**Work instruction:** Everything from the line containing "seen -> satisfiesRange c range = false" through the line containing "Lemma satisfies_parses c" should be repeated exactly, and nothing else from the data.

**Available records:**
-=-=-

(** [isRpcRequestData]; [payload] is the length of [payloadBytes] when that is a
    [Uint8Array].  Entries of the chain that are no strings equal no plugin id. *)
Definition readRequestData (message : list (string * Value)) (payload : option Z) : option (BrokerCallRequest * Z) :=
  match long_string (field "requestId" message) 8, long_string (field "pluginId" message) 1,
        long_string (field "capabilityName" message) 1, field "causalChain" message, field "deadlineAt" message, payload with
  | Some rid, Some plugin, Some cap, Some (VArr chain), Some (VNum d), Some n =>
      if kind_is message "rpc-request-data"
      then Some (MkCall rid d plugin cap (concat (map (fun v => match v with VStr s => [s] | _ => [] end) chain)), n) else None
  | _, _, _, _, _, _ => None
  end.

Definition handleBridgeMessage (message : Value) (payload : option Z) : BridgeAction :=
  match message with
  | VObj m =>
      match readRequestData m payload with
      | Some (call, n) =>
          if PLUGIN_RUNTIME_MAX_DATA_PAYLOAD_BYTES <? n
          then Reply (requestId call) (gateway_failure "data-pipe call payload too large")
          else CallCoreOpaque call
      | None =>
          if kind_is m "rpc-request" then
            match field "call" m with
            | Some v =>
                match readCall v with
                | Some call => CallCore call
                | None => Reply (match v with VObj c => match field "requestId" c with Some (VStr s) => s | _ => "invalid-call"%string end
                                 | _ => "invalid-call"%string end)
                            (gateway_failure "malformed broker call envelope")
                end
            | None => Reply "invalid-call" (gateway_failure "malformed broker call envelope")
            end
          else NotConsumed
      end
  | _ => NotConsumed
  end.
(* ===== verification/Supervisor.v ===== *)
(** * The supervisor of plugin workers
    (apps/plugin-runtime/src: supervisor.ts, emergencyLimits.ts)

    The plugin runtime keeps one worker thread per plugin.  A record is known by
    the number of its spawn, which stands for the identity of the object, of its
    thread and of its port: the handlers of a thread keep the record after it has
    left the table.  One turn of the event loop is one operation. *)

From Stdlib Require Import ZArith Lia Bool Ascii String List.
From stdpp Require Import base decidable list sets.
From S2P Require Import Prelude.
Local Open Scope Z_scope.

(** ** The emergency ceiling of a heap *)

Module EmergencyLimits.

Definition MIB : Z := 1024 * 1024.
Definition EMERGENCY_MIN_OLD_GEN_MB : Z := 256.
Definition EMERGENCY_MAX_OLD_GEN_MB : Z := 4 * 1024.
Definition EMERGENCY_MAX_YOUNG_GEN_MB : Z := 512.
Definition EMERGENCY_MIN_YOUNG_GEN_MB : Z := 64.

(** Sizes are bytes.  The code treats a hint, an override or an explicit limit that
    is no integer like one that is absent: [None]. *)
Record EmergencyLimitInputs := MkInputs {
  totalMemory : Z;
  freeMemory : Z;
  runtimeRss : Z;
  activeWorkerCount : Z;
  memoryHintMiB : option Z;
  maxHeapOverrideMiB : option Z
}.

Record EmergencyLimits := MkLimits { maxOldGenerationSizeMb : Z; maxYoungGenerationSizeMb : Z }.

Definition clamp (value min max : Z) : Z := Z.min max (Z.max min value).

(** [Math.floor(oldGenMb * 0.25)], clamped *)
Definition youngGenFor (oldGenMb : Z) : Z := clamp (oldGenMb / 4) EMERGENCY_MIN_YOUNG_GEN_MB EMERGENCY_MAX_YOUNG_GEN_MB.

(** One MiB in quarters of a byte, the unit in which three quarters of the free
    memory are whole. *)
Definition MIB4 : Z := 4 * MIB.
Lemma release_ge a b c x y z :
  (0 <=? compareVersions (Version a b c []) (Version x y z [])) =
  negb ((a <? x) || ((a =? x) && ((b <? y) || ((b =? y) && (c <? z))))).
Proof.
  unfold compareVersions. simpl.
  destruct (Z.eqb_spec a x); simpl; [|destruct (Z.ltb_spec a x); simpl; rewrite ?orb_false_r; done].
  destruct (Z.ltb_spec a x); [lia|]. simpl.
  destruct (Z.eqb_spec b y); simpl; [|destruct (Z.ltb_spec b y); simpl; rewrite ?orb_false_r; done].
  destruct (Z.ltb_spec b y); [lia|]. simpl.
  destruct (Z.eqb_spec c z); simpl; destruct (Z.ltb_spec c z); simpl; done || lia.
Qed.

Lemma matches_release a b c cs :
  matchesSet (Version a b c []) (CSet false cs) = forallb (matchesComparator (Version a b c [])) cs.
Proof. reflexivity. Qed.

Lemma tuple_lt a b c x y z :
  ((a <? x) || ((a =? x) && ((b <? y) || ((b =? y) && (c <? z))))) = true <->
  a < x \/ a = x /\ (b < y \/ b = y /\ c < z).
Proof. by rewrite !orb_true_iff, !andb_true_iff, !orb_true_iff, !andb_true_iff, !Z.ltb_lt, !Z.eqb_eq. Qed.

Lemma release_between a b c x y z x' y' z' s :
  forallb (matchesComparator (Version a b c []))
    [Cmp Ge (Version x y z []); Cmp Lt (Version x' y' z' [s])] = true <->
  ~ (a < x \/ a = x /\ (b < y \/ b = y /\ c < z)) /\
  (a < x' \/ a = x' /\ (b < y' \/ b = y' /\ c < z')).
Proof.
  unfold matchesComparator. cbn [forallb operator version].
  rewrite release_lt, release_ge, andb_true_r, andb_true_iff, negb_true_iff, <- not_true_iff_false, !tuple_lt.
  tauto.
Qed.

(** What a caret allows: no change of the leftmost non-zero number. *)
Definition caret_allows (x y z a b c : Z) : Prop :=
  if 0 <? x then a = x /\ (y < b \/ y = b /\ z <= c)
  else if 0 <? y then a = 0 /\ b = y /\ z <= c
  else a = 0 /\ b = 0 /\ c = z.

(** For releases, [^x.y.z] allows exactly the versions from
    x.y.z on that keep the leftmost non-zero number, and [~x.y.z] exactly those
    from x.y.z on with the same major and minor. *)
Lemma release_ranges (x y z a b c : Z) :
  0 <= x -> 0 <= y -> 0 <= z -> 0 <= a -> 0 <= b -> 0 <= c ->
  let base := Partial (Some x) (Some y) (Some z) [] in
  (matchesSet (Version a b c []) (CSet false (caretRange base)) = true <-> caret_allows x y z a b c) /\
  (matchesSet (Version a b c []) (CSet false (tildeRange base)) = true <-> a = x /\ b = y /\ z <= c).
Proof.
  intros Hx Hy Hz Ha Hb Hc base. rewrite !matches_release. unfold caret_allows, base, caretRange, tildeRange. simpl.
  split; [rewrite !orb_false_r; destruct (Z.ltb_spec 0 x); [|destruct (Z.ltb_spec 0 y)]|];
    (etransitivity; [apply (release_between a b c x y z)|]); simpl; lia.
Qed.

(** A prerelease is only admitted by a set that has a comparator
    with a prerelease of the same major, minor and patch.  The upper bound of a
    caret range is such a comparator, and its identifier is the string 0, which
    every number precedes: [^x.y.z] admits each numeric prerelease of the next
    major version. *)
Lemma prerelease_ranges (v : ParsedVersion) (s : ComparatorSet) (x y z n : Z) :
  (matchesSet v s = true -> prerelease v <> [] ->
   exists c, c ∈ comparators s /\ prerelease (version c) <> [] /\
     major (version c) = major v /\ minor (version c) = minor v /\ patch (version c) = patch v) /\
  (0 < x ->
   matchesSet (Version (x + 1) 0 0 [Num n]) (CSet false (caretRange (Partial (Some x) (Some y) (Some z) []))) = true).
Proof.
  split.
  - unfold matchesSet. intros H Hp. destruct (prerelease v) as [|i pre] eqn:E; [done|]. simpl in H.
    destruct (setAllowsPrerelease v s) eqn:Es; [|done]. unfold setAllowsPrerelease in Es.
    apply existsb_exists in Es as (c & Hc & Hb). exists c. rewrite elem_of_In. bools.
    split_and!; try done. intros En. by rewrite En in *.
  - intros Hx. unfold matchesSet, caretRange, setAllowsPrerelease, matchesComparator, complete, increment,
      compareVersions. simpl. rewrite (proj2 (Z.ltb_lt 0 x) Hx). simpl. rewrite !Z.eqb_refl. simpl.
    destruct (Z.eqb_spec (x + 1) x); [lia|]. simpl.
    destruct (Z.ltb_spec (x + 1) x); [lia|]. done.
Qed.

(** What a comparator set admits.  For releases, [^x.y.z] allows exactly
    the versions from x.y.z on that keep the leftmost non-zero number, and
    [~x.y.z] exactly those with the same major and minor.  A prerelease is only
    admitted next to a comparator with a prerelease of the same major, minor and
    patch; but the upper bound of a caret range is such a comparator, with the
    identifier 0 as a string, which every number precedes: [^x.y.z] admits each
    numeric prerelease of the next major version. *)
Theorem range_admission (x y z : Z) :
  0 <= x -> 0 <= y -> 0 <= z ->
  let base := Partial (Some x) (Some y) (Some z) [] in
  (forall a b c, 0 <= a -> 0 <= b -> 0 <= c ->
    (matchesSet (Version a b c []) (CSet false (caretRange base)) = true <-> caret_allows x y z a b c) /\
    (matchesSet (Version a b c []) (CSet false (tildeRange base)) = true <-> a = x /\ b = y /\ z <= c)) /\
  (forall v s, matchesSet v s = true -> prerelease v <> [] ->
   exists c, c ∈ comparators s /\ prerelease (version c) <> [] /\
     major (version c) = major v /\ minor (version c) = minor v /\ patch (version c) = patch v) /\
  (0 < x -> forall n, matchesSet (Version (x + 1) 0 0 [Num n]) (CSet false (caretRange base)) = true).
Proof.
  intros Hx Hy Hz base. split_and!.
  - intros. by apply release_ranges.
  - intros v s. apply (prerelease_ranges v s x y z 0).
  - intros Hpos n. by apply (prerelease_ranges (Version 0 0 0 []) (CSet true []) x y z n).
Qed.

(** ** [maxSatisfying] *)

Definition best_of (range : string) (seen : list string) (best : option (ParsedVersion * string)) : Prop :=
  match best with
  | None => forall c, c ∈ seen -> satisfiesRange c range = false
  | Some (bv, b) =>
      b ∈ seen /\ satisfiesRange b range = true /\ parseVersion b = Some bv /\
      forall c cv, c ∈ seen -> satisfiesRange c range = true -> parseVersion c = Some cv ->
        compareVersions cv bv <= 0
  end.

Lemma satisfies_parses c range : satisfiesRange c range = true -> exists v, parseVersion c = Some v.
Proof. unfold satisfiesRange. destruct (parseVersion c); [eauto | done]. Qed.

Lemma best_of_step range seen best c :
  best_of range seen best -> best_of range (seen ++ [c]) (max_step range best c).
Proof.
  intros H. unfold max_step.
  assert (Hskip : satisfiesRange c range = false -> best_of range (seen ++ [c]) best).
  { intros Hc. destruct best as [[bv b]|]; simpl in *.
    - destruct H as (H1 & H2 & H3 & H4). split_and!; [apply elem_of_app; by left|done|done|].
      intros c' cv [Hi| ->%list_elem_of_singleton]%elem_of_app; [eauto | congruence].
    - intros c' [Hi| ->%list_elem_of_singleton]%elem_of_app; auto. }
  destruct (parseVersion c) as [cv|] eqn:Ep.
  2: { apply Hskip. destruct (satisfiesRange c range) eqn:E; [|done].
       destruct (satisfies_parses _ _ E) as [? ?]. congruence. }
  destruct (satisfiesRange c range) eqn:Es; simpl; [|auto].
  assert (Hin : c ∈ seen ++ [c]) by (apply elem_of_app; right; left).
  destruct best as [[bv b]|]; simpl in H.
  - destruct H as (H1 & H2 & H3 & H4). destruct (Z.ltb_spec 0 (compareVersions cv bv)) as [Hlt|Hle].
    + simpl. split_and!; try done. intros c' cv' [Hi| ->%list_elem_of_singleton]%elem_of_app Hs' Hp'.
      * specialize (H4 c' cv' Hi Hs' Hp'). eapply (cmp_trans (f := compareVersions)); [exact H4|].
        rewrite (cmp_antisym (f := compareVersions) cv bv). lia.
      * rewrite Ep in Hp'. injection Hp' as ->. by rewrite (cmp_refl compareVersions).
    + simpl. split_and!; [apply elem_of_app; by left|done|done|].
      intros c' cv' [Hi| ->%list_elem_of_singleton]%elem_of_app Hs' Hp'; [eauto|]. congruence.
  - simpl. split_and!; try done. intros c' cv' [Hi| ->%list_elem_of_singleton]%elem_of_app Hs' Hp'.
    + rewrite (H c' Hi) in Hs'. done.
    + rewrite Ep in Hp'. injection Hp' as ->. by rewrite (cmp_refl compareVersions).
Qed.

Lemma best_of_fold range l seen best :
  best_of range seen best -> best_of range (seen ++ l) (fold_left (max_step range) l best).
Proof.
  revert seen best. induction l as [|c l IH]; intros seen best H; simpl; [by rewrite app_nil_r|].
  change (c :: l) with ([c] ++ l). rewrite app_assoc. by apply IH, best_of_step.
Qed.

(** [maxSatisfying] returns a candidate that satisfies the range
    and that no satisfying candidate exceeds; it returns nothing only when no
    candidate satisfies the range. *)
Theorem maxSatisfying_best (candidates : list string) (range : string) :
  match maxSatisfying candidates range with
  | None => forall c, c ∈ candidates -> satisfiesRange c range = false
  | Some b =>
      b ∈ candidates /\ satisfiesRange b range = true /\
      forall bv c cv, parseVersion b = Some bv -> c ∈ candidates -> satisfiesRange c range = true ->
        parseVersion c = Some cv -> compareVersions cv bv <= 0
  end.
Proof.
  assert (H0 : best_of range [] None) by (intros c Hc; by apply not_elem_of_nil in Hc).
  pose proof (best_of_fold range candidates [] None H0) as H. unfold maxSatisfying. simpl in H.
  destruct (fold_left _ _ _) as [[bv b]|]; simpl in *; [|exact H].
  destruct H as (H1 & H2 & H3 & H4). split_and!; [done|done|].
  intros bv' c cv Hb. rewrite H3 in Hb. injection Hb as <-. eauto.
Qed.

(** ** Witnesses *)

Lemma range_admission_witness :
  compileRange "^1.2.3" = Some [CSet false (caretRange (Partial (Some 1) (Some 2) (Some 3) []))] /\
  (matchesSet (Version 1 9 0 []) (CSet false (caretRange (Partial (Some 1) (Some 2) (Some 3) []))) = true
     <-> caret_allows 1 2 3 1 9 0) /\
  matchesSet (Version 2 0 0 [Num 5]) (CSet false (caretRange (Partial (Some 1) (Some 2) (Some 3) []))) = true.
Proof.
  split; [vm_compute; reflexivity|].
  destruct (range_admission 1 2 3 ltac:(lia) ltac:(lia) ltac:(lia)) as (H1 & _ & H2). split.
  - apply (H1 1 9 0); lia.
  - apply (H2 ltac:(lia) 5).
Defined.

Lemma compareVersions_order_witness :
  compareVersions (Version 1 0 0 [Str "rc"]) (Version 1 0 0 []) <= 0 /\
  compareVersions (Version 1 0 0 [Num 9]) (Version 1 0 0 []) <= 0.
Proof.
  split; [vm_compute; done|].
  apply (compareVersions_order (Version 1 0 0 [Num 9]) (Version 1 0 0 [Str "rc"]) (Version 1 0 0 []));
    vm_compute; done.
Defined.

-=-=-

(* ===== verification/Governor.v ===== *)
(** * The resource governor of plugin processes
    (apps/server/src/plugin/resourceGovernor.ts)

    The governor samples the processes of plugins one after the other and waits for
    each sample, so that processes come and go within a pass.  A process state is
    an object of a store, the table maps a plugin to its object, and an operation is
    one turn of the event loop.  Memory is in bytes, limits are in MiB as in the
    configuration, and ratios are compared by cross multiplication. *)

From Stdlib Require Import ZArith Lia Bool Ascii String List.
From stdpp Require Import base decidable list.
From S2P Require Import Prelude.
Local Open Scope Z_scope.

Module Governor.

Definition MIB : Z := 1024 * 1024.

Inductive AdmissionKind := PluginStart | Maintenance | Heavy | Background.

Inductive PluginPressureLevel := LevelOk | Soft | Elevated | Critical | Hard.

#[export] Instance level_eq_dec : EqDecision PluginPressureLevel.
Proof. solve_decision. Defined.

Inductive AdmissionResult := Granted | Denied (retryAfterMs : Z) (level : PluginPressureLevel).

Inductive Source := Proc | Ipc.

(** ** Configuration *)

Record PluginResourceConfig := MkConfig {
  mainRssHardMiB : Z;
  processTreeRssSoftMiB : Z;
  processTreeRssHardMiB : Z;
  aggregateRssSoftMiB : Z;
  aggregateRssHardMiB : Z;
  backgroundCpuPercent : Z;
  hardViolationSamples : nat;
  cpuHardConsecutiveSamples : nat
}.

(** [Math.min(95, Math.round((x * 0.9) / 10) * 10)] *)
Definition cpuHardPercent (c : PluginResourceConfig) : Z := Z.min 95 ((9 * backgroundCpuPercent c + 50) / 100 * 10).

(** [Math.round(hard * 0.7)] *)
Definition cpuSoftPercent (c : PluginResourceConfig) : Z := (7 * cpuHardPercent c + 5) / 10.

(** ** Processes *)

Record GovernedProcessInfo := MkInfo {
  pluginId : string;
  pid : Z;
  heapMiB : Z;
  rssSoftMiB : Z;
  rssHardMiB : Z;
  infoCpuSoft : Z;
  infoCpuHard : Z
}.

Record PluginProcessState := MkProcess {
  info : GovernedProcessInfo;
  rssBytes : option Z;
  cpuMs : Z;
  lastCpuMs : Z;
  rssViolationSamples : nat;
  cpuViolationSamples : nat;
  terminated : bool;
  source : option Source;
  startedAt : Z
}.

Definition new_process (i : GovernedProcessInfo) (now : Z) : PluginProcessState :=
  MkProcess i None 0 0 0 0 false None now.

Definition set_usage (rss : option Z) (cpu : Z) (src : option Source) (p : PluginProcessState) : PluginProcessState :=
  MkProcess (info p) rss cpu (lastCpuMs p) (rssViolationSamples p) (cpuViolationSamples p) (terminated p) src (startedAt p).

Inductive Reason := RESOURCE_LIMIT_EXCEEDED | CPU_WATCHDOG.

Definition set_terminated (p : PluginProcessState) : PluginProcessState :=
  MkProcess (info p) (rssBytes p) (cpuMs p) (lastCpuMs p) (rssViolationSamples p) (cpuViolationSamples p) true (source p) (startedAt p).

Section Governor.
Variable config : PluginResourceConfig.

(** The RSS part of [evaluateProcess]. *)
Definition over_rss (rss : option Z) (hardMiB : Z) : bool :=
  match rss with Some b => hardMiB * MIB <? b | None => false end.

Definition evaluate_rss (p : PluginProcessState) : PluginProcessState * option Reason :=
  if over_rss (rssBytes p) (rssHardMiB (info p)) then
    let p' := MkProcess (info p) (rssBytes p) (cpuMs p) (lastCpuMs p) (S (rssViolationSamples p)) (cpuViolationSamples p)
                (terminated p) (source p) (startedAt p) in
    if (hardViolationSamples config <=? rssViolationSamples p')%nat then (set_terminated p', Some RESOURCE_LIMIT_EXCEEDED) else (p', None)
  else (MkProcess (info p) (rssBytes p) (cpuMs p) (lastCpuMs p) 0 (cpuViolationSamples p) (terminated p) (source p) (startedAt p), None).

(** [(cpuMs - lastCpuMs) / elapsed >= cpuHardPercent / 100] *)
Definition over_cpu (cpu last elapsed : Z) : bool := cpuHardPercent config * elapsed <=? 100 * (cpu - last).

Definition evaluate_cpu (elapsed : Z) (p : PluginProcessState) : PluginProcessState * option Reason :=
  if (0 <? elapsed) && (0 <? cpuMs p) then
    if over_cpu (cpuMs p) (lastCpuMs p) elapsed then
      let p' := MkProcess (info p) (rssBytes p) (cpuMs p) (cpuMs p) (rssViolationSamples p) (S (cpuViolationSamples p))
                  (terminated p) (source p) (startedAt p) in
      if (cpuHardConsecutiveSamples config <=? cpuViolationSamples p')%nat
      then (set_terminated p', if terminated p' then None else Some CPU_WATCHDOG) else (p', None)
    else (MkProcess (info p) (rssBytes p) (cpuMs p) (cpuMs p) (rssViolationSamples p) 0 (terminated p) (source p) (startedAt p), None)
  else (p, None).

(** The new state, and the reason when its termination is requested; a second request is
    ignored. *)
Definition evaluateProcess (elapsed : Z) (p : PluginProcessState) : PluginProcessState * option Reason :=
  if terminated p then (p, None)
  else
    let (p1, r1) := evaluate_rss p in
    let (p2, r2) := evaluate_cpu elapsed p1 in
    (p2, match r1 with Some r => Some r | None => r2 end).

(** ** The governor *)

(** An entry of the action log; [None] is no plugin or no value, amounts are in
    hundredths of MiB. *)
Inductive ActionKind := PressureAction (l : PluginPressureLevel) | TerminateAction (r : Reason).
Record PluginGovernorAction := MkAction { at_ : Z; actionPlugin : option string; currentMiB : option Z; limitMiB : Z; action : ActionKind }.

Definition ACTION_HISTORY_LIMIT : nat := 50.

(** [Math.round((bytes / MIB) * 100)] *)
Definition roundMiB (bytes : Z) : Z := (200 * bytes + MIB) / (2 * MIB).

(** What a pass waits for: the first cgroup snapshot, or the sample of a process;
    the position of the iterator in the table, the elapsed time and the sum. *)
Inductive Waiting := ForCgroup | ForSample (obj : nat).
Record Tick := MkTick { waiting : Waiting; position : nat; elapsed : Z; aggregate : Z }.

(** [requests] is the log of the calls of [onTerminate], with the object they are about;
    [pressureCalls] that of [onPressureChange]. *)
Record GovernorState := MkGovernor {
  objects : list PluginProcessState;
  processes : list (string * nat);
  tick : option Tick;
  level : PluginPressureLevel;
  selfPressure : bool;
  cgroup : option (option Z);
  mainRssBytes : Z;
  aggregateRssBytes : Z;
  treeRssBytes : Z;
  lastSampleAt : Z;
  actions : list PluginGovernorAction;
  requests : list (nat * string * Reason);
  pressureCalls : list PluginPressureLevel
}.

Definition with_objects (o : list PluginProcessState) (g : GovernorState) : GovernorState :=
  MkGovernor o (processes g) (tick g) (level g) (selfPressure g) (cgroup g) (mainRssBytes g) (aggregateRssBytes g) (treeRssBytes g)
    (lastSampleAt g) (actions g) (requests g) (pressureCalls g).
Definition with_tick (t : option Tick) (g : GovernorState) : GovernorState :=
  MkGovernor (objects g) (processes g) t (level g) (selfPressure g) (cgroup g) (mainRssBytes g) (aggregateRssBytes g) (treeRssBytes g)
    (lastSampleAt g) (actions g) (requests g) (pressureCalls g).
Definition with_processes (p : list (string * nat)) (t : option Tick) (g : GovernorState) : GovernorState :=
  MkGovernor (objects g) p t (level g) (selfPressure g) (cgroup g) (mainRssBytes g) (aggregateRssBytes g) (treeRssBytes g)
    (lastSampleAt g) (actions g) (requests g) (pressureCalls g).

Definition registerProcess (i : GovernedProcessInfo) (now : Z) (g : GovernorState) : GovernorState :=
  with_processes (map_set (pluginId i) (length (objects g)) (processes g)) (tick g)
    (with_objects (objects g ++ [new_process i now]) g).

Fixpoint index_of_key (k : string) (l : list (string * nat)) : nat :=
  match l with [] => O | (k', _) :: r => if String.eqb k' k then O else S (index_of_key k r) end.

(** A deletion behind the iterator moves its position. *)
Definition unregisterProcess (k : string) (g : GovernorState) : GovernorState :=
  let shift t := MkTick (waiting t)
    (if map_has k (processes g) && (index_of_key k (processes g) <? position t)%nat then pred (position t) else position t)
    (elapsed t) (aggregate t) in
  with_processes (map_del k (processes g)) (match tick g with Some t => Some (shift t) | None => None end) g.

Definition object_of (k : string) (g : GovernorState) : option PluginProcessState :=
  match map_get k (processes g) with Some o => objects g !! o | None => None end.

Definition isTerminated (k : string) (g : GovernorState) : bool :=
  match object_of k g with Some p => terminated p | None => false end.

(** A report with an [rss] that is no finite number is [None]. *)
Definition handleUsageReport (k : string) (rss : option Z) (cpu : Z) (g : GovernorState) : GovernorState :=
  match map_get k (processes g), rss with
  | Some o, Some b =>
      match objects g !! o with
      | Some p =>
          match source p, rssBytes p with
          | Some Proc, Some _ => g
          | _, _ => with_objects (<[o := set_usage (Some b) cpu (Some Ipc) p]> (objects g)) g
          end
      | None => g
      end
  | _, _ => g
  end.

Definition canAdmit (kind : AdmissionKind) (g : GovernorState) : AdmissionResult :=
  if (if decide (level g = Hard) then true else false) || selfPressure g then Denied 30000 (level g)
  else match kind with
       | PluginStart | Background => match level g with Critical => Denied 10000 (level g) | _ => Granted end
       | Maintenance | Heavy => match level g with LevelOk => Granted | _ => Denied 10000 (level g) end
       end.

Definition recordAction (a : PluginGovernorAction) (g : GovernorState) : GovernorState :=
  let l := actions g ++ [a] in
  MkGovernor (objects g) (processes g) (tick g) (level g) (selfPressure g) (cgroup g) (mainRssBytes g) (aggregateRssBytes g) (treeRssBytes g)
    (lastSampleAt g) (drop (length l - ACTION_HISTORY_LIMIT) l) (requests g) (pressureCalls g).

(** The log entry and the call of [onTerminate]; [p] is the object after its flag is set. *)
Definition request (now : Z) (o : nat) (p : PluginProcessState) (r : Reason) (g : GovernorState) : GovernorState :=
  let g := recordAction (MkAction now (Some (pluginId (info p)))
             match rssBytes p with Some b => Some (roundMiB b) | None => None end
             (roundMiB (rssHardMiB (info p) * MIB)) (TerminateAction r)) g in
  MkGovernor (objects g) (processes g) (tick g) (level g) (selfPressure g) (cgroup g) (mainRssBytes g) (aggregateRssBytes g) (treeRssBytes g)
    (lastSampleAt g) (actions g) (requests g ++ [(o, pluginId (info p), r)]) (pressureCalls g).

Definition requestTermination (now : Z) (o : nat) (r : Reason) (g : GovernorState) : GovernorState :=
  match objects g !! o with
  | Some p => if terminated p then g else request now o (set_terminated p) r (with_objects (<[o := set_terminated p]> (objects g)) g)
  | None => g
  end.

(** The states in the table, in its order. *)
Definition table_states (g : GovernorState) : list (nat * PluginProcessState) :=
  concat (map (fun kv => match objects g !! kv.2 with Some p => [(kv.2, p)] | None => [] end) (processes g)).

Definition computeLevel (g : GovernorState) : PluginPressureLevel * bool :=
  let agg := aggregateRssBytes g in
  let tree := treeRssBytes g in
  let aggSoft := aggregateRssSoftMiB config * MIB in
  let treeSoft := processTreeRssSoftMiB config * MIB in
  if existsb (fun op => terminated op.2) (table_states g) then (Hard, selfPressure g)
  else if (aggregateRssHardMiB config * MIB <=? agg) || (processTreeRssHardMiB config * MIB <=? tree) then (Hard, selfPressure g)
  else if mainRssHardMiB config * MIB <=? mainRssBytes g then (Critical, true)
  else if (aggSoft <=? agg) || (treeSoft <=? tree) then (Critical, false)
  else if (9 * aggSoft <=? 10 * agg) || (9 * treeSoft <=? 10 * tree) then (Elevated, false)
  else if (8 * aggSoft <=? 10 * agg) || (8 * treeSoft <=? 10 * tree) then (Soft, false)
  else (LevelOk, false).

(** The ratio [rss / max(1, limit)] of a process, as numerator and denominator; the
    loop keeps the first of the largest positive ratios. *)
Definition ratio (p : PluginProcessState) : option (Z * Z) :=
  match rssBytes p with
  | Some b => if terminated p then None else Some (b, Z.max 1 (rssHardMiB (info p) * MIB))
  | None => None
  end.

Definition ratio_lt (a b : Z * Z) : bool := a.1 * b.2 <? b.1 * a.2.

-=-=-

**Task output:**
  | None => forall c, c ∈ seen -> satisfiesRange c range = false
  | Some (bv, b) =>
      b ∈ seen /\ satisfiesRange b range = true /\ parseVersion b = Some bv /\
      forall c cv, c ∈ seen -> satisfiesRange c range = true -> parseVersion c = Some cv ->
        compareVersions cv bv <= 0
  end.

Lemma satisfies_parses c range : satisfiesRange c range = true -> exists v, parseVersion c = Some v.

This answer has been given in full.